News Release

Nature sights and sounds ease pain during common lung procedure

Peer-Reviewed Publication

Johns Hopkins Medicine

Investigators at Johns Hopkins have strong evidence that distracting patients during and after bronchoscopy with a colorful mural of a meadow and the gurgle of a babbling brook significantly enhances efforts to reduce pain.

"Natural sounds and images, if they're the right ones in the right format, are a safe, inexpensive, effective way to reduce the pain and anxiety of inserting tubes through the nose or mouth to see the lungs," reports Noah Lechtzin, M.D., instructor of medicine at Johns Hopkins and author of the study appearing in a recent issue of the journal Chest.

The Johns Hopkins researchers emphasized that sound and sight distraction therapy is not a substitute for pain medication, but one of several complementary medicine approaches being explored by critical care specialists to enhance pain control drugs. The Hopkins group tested the natural sights and sounds on 41 men and women during their 25-minute bronchoscopies and three-hour recovery periods. Individuals looked at cloth murals hung by their bedsides and listened to nature sounds through headphones and a tape player (For examples, visit http://www.bedscapes.com). Thirty-nine similar patients underwent the procedures without distraction therapy, but with comparable levels of care and pain control.

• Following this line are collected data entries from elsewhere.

Lemma header_writes_run d f tip s c n :
  length tip = 4%nat -> (52 <= n)%nat ->
  run_writes (header_writes d (nonce f) tip s c) (make n) =
    Ret (header d (nonce f) tip s c ++ replicate (n - 52) 0).
Proof.
  intros Ht Hn. rewrite run_writes_make by
    (try apply header_writes_contiguous; unfold written, header_writes; cbn [map concat w_bytes];
     len_solve).
  unfold written, header, header_writes. cbn [map concat w_bytes].
  rewrite !take_ge by len_solve. rewrite !app_nil_r, <- !app_assoc. peel_app. f_equal. len_solve.
Qed.

Lemma control_run f tip opcode trailer :
  length tip = 4%nat -> length trailer = 32%nat ->
  run_writes (control_writes (nonce f) tip opcode trailer) (make 582) =
    Ret (control_wire f tip opcode trailer).
Proof.
  intros Ht Htr. rewrite run_writes_make.
  - unfold written, control_wire, header. cbn [control_writes header_writes app map concat w_bytes].
    rewrite !take_ge by len_solve.
    rewrite !app_nil_r, <- !app_assoc. peel_app. f_equal. len_solve.
  - unfold control_writes. contiguous_solve.
  - unfold written. cbn [control_writes header_writes app map concat w_bytes].
    rewrite !take_ge by len_solve. len_solve.
Qed.

(** The number of bytes a prefix of stores writes. *)
Ltac written_len :=
  unfold written; cbn [header_writes app map concat w_bytes];
  rewrite ?take_ge by len_solve; len_solve.

(** [SendMessage]'s stores overrun the buffer for a text over 898 bytes. *)
Lemma message_long_panic f tip msgb :
  length tip = 4%nat -> (898 < length msgb)%nat ->
  exists e, run_writes (message_writes (nonce f) tip msgb) (make 954) = Panic e.
Proof.
  intros Ht Hm. unfold message_writes.
  replace (header_writes _ _ _ _ _ ++ _) with
    ((header_writes 0x39e (nonce f) tip 0x391 0x800 ++ [WPut32 52 56 5]) ++
     WCopy 56 (56 + length msgb) msgb :: [])
    by (rewrite <- !app_assoc; reflexivity).
  apply prefix_then_oob; [contiguous_solve | written_len | cbn; lia | cbn; lia].
Qed.

(** A builder that returns a packet got the teacher address. *)
Lemma builder_tip f teacherIP message opcode trailer p :
  message_packet (Some f) teacherIP message = Ret p \/ control_packet (Some f) teacherIP opcode trailer = Ret p ->
  exists tip, ipToBytes teacherIP = Ret tip.
Proof.
  unfold message_packet, control_packet. rewrite generateRandomBytes_some. cbn [mbind go_ret_bind].
  destruct (ipToBytes teacherIP) as [tip| |]; [eauto|intros [H|H]; discriminate..].
Qed.

Lemma message_wire_fields f tip msgb :
  length tip = 4%nat -> (length msgb <= 898)%nat ->
  let p := message_wire f tip msgb in
  get_uint32 8 p = Some (Z.of_nat (length p) - 28) /\
  get_uint32 36 p = Some (Z.of_nat (length p) - 41) /\ get_uint32 40 p = Some (Z.of_nat (length p) - 41).
Proof.
  intros Ht Hm. assert (Lm : length (message_wire f tip msgb) = 954%nat)
    by (unfold message_wire, header; len_solve).
  cbv zeta. rewrite Lm. unfold message_wire, header. repeat split; drop_fields; reflexivity.
Qed.

Lemma control_wire_fields f tip opcode trailer :
  length tip = 4%nat -> length trailer = 32%nat ->
  let p := control_wire f tip opcode trailer in
  get_uint32 8 p = Some (Z.of_nat (length p) - 28) /\
  get_uint32 36 p = Some (Z.of_nat (length p) - 41) /\ get_uint32 40 p = Some (Z.of_nat (length p) - 41).
Proof.
  intros Ht Htr. assert (Lc : length (control_wire f tip opcode trailer) = 582%nat)
    by (unfold control_wire, header; len_solve).
  cbv zeta. rewrite Lc. unfold control_wire, header. repeat split; drop_fields; reflexivity.
Qed.

(** ** Theorems *)

(** C1: [SendMessage] builds the 954-byte packet [message_wire]: the
    common header (declared length 0x39e, nonce, port 0x4e20, teacher
    address, size 0x391 twice, class 0x800), the opcode 5, the UTF-16LE
    text at offset 56 and zeros up to the end, whenever the teacher
    address is a dotted quad and the text fits in the 898 bytes left. *)
Theorem SendMessage_packet_layout f teacherIP tip message :
  ipToBytes teacherIP = Ret tip -> (length (utf16le message) <= 898)%nat ->
  message_packet (Some f) teacherIP message = Ret (message_wire f tip (utf16le message)).
Proof.
  intros Ht Hm. rewrite (message_packet_unfold f teacherIP tip) by exact Ht.
  apply message_run; [eapply ipToBytes_length; eauto | exact Hm].
Qed.

(** C10: a text whose UTF-16LE form is longer than 898 bytes makes
    [SendMessage] panic (the slice [packet[56:56+len]] exceeds the
    954-byte buffer) instead of returning an error. *)
Theorem SendMessage_packet_too_long f teacherIP tip message :
  ipToBytes teacherIP = Ret tip -> (898 < length (utf16le message))%nat ->
  exists e, message_packet (Some f) teacherIP message = Panic e.
Proof.
  intros Ht Hm. rewrite (message_packet_unfold f teacherIP tip) by exact Ht.
  apply message_long_panic; [eapply ipToBytes_length; eauto|exact Hm].
Qed.

(** C3: [RunCommand] panics for every command once the random bytes and
    the teacher address are obtained: either the copy of a long command
    overruns the 906-byte buffer, or [packet[906] = 0x01] indexes one past
    its end. *)
Theorem RunCommand_always_panics f teacherIP tip command :
  ipToBytes teacherIP = Ret tip -> exists e, command_packet (Some f) teacherIP command = Panic e.
Proof.
  intros Ht. pose proof (ipToBytes_length _ _ Ht).
  rewrite (command_packet_unfold f teacherIP tip) by exact Ht. unfold command_writes.
  set (cb := utf16le command).
  destruct (Nat.le_gt_cases (length cb) 846) as [Hc|Hc].
  - set (ws1 := header_writes 0x36e (nonce f) tip 0x361 0x200 ++
                  [WPut32 52 56 0xf; WPut32 56 60 1; WCopy 60 (60 + length cb) cb]).
    destruct (run_writes_snoc_ok ws1 (WSet 902 1) (make 906)
                (written ws1 ++ replicate (906 - length (written ws1)) 0)) as [q Hq].
    { apply run_writes_make; [subst ws1; contiguous_solve|].
      subst ws1. written_len. }
    { reflexivity. }
    { unfold make. rewrite length_replicate. cbn [w_hi]. lia. }
    replace (header_writes _ _ _ _ _ ++ _) with ((ws1 ++ [WSet 902 1]) ++ WSet 906 1 :: [])
      by (subst ws1; rewrite <- !app_assoc; reflexivity).
    eapply run_writes_then_oob; [exact Hq | cbn; lia | unfold make; rewrite length_replicate; cbn; lia].
  - replace (header_writes _ _ _ _ _ ++ _) with
      ((header_writes 0x36e (nonce f) tip 0x361 0x200 ++ [WPut32 52 56 0xf; WPut32 56 60 1]) ++
       WCopy 60 (60 + length cb) cb :: [WSet 902 1; WSet 906 1])
      by (rewrite <- !app_assoc; reflexivity).
    apply prefix_then_oob; [contiguous_solve | written_len | cbn; lia | cbn; lia].
Qed.

(** C4: [SetLoginMode] with a channel in [1, 32] panics once the random
    bytes and the teacher address are obtained: the buffer has 71 bytes
    but the channel field is stored at [packet[68:72]] (and the trailer
    at 72-74).  Its header declares 0x2f = 75 - 28 bytes, the size of
    the packet the stores describe. *)
Theorem SetLoginMode_panics f teacherIP tip autoLogin ch :
  1 <= ch <= 32 -> ipToBytes teacherIP = Ret tip ->
  exists e, login_packet (Some f) teacherIP autoLogin ch = Panic e.
Proof.
  intros Hc Ht. pose proof (ipToBytes_length _ _ Ht).
  rewrite (login_packet_unfold f teacherIP tip) by assumption. unfold login_writes.
  replace (header_writes _ _ _ _ _ ++ _) with
    ((header_writes 0x2f (nonce f) tip 0x22 0x4000 ++
      [WPut32 52 56 7; WPut32 56 60 0x15; WPut32 60 64 0;
       WPut32 64 68 (if autoLogin then 1 else 0)]) ++
     WPut32 68 72 (ch mod 2 ^ 32) :: [WSet 72 0; WSet 73 0; WSet 74 0x99])
    by (rewrite <- !app_assoc; reflexivity).
  apply prefix_then_oob; [contiguous_solve | written_len | cbn; lia | cbn; lia].
Qed.

(** [SetLoginMode] rejects a channel outside [1, 32] with an error,
    before drawing random bytes or parsing the teacher address. *)
Theorem SetLoginMode_channel_error src teacherIP autoLogin ch :
  ch < 1 \/ 32 < ch ->
  login_packet src teacherIP autoLogin ch = Err "channel ID must be between 1 and 32".
Proof.
  intros Hc. unfold login_packet.
  destruct (Z.ltb_spec ch 1), (Z.ltb_spec 32 ch); simpl; reflexivity || lia.
Qed.

(** C14: [Shutdown], [Reboot] and [CloseApp] build the 582-byte
    [control_wire] with their own opcode and trailer (and nothing else
    differs between them). *)
Theorem control_packets_layout f teacherIP tip :
  ipToBytes teacherIP = Ret tip ->
  shutdown_packet (Some f) teacherIP = Ret (control_wire f tip 0x10000014 shutdown_trailer) /\
  reboot_packet (Some f) teacherIP = Ret (control_wire f tip 0x10000013 reboot_trailer) /\
  closeapp_packet (Some f) teacherIP = Ret (control_wire f tip 0x10000002 closeapp_trailer).
Proof.
  intros Ht. pose proof (ipToBytes_length _ _ Ht).
  unfold shutdown_packet, reboot_packet, closeapp_packet.
  rewrite !(control_packet_unfold f teacherIP tip) by exact Ht.
  repeat split; apply control_run; auto.
Qed.

(** C15: in every packet [SendMessage], [Shutdown], [Reboot] or
    [CloseApp] returns, the declared-length field at offset 8 is the
    packet length minus 28 and the two size fields at offsets 36 and 40
    are the packet length minus 41. *)
Theorem wire_length_fields f teacherIP message p :
  message_packet (Some f) teacherIP message = Ret p \/ shutdown_packet (Some f) teacherIP = Ret p \/
  reboot_packet (Some f) teacherIP = Ret p \/ closeapp_packet (Some f) teacherIP = Ret p ->
  get_uint32 8 p = Some (Z.of_nat (length p) - 28) /\
  get_uint32 36 p = Some (Z.of_nat (length p) - 41) /\ get_uint32 40 p = Some (Z.of_nat (length p) - 41).
Proof.
  unfold shutdown_packet, reboot_packet, closeapp_packet. intros H.
  assert (Htip : exists tip, ipToBytes teacherIP = Ret tip)
    by (destruct H as [H|[H|[H|H]]];
        [apply (builder_tip f teacherIP message 0 [] p); left; exact H
        |eapply (builder_tip f teacherIP message); right; exact H..]).
  destruct Htip as [tip Ht].
  pose proof (ipToBytes_length _ _ Ht) as Hl.
  rewrite ?(message_packet_unfold f teacherIP tip), ?(control_packet_unfold f teacherIP tip) in H by exact Ht.
  destruct H as [H|[H|[H|H]]].
  - destruct (Nat.le_gt_cases (length (utf16le message)) 898) as [Hm|Hm].
    + rewrite message_run in H by assumption. injection H as <-. apply message_wire_fields; assumption.
    + destruct (message_long_panic f tip (utf16le message) Hl Hm) as [e He]. congruence.
  - rewrite control_run in H by (assumption || reflexivity). injection H as <-. apply control_wire_fields; auto.
  - rewrite control_run in H by (assumption || reflexivity). injection H as <-. apply control_wire_fields; auto.
  - rewrite control_run in H by (assumption || reflexivity). injection H as <-. apply control_wire_fields; auto.
Qed.

(** C18: every builder reports a failing [rand.Read] as an error, and
    then the error of [ipToBytes] on the teacher address ("invalid IP
    address" for text [net.ParseIP] rejects, "not an IPv4 address" for
    an IPv6 address outside ::ffff:0:0/96), [SetLoginMode] with a valid
    channel. *)
Theorem packet_builders_errors f teacherIP text opcode trailer autoLogin ch :
  1 <= ch <= 32 ->
  (message_packet None teacherIP text = Err "crypto/rand: read failed" /\
   command_packet None teacherIP text = Err "crypto/rand: read failed" /\
   control_packet None teacherIP opcode trailer = Err "crypto/rand: read failed" /\
   login_packet None teacherIP autoLogin ch = Err "crypto/rand: read failed") /\
  (forall e, ipToBytes teacherIP = Err e ->
   message_packet (Some f) teacherIP text = Err e /\
   command_packet (Some f) teacherIP text = Err e /\
   control_packet (Some f) teacherIP opcode trailer = Err e /\
   login_packet (Some f) teacherIP autoLogin ch = Err e).
Proof.
  intros Hc. unfold message_packet, command_packet, control_packet, login_packet.
  rewrite (proj2 (Z.ltb_ge ch 1)), (proj2 (Z.ltb_ge 32 ch)) by lia. cbn [orb].
  split; [repeat split|].
  intros e Hp. rewrite generateRandomBytes_some, Hp. repeat split.
Qed.

(** The example of the specification: the message packet for the
    text "hi" has 954 bytes, the magic at offset 0, the declared length
    0x39e at offset 8, the nonce at offset 12 and "hi" in UTF-16LE at
    offset 56. *)
Example SendMessage_hi f :
  exists p, message_packet (Some f) "10.0.0.1" "hi" = Ret p /\ length p = 954%nat /\
    take 4 p = [0x44; 0x4d; 0x4f; 0x43] /\ get_uint32 8 p = Some 0x39e /\
    take 16 (drop 12 p) = nonce f /\ take 4 (drop 56 p) = [0x68; 0; 0x69; 0].
Proof.
  exists (message_wire f [10; 0; 0; 1] (utf16le "hi")).
  split; [rewrite (message_packet_unfold f _ [10; 0; 0; 1]) by reflexivity;
          apply message_run; vm_compute; reflexivity || lia|].
  vm_compute. repeat split.
Qed.

(** ** Witnesses *)

Definition zero_stream : nat -> Z := fun _ => 0.

Definition long_text : string :=
  (fix rep (n : nat) : string := match n with O => EmptyString | S n => String "a" (rep n) end) 450%nat.

Lemma SendMessage_packet_layout_witness :
  message_packet (Some zero_stream) "10.0.0.1" "hi" =
    Ret (message_wire zero_stream [10; 0; 0; 1] (utf16le "hi")).
Proof. apply SendMessage_packet_layout; vm_compute; reflexivity || lia. Defined.

Lemma SendMessage_packet_too_long_witness :
  exists e, message_packet (Some zero_stream) "10.0.0.1" long_text = Panic e.
Proof. apply (SendMessage_packet_too_long _ _ [10; 0; 0; 1]); vm_compute; reflexivity || lia. Defined.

Both groups of subjects filled out questionnaires rating their pain on a five-point scale, along with their anxiety, perceptions of privacy, difficulty in breathing, willingness to have the procedure done again, and safety.

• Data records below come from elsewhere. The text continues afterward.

Section WholeProcess.
Context (s : sys) (pid : Z).
Hypothesis Hok : snapshot_ok s = true.
Hypothesis Hfind : find_loop (process_entries s) = pid.
Hypothesis Hpid : pid <> 0.
Hypothesis Hopen : process_openable pid s = true.
Hypothesis Hnt : nt_ok s = true.
Hypothesis Hcounts :
  Forall (fun t => 0 <= kt_suspend t /\ (kt_owner t = pid -> kt_suspend t < MAXIMUM_SUSPEND_COUNT)) (threads s).

Lemma counts_nonneg : Forall (fun t => 0 <= kt_suspend t) (threads s).
Proof. eapply Forall_impl; [exact Hcounts|]. intros t [H _]. exact H. Qed.

Lemma SuspendMythwareProcess_eq :
  SuspendMythwareProcess s = (true, set_threads s (suspend_all pid (threads s))).
Proof.
  unfold SuspendMythwareProcess. apply (nt_process_call_eq _ _ pid 0); try assumption.
  intros n. apply suspend_all_ok; [exact Hnt|].
  eapply Forall_impl; [exact Hcounts|]. intros t [_ H]. exact H.
Qed.

(** C11: when the process is found and can be opened and every count of
    its threads is below the limit, [SuspendMythwareProcess] succeeds and
    [ResumeMythwareProcess] right after it succeeds and gives back the
    system exactly as it was. *)
Theorem Suspend_Resume_roundtrip :
  SuspendMythwareProcess s = (true, set_threads s (suspend_all pid (threads s))) /\
  ResumeMythwareProcess (SuspendMythwareProcess s).2 = (true, s).
Proof.
  rewrite SuspendMythwareProcess_eq. split; [reflexivity|]. cbn [snd].
  unfold ResumeMythwareProcess.
  rewrite (nt_process_call_eq _ _ pid 0 (resume_all pid (suspend_all pid (threads s)))); try assumption.
  - by rewrite resume_suspend_all, set_threads_twice, set_threads_same by exact counts_nonneg.
  - intros n. rewrite resume_all_ok by exact Hnt. reflexivity.
Qed.
(* ===== verification/WindowHijacker.v ===== *)
(** * WindowHijacker: the broadcast-window pin and the black-screen embed
    of main.go

    The window manager is explicit state ([winsys]): the live windows with
    their title, parent (0 for a top-level window), window procedure,
    extended style, z-order position, whether they belong to this
    process and the OS thread that created them, plus the switches that decide whether [CreateWindowEx],
    [SetParent] and [SetWinEventHook] succeed.  The package-level
    variables of main.go and the monitor goroutines are the records [pin]
    (broadcast window) and [bscreen] (black screen).  Each function of
    main.go is a transformer of such a record and the [winsys]; the
    window procedure chain ([CallWindowProc]) is a fuel-bounded
    interpreter, [None] meaning the chain does not return.

    The user32 calls keep their documented behaviour: [FindWindowW]
    searches top-level windows only, [SetWindowLongW(GWL_WNDPROC)] is
    refused for a window of another process, [DestroyWindow] is refused
    for a window another thread created and otherwise destroys the
    window's descendants with it.  The black-screen monitor is a
    goroutine not locked to an OS thread, so each of its ticks takes the
    thread it runs on; walk's handlers run on the UI thread
    [UI_THREAD]. *)

From S2P Require Import Prelude.
From stdpp Require Import relations.
#[local] Open Scope Z_scope.

(** ** Constants of main.go *)

Definition WM_WINDOWPOSCHANGING : Z := 0x0046.
Definition WM_MOUSEACTIVATE : Z := 0x0021.
Definition WM_NCACTIVATE : Z := 0x0086.
Definition WM_ACTIVATE : Z := 0x0006.
Definition MA_NOACTIVATE : Z := 0x0003.
Definition WS_EX_NOACTIVATE : Z := 0x08000000.
Definition MessageCommand : Z := 0x0111.
Definition ButtonClick : Z := 0x00F5.
Definition SW_MINIMIZE : Z := 6.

"What stood out was pain control," says Gregory Diette, M.D., an assistant professor of pulmonary and critical care medicine at Johns Hopkins and lead author of the study. "That was the only area of significant improvement. Patients who listened to the nature sounds and looked at the mural during the bronchoscopy were 43 percent more likely to report pain control as very good or excellent, even after controlling for such factors as pain medication, health, race and education."

Based on the study results, Johns Hopkins will use the distraction therapy to enhance comfort for patients undergoing bronchoscopy.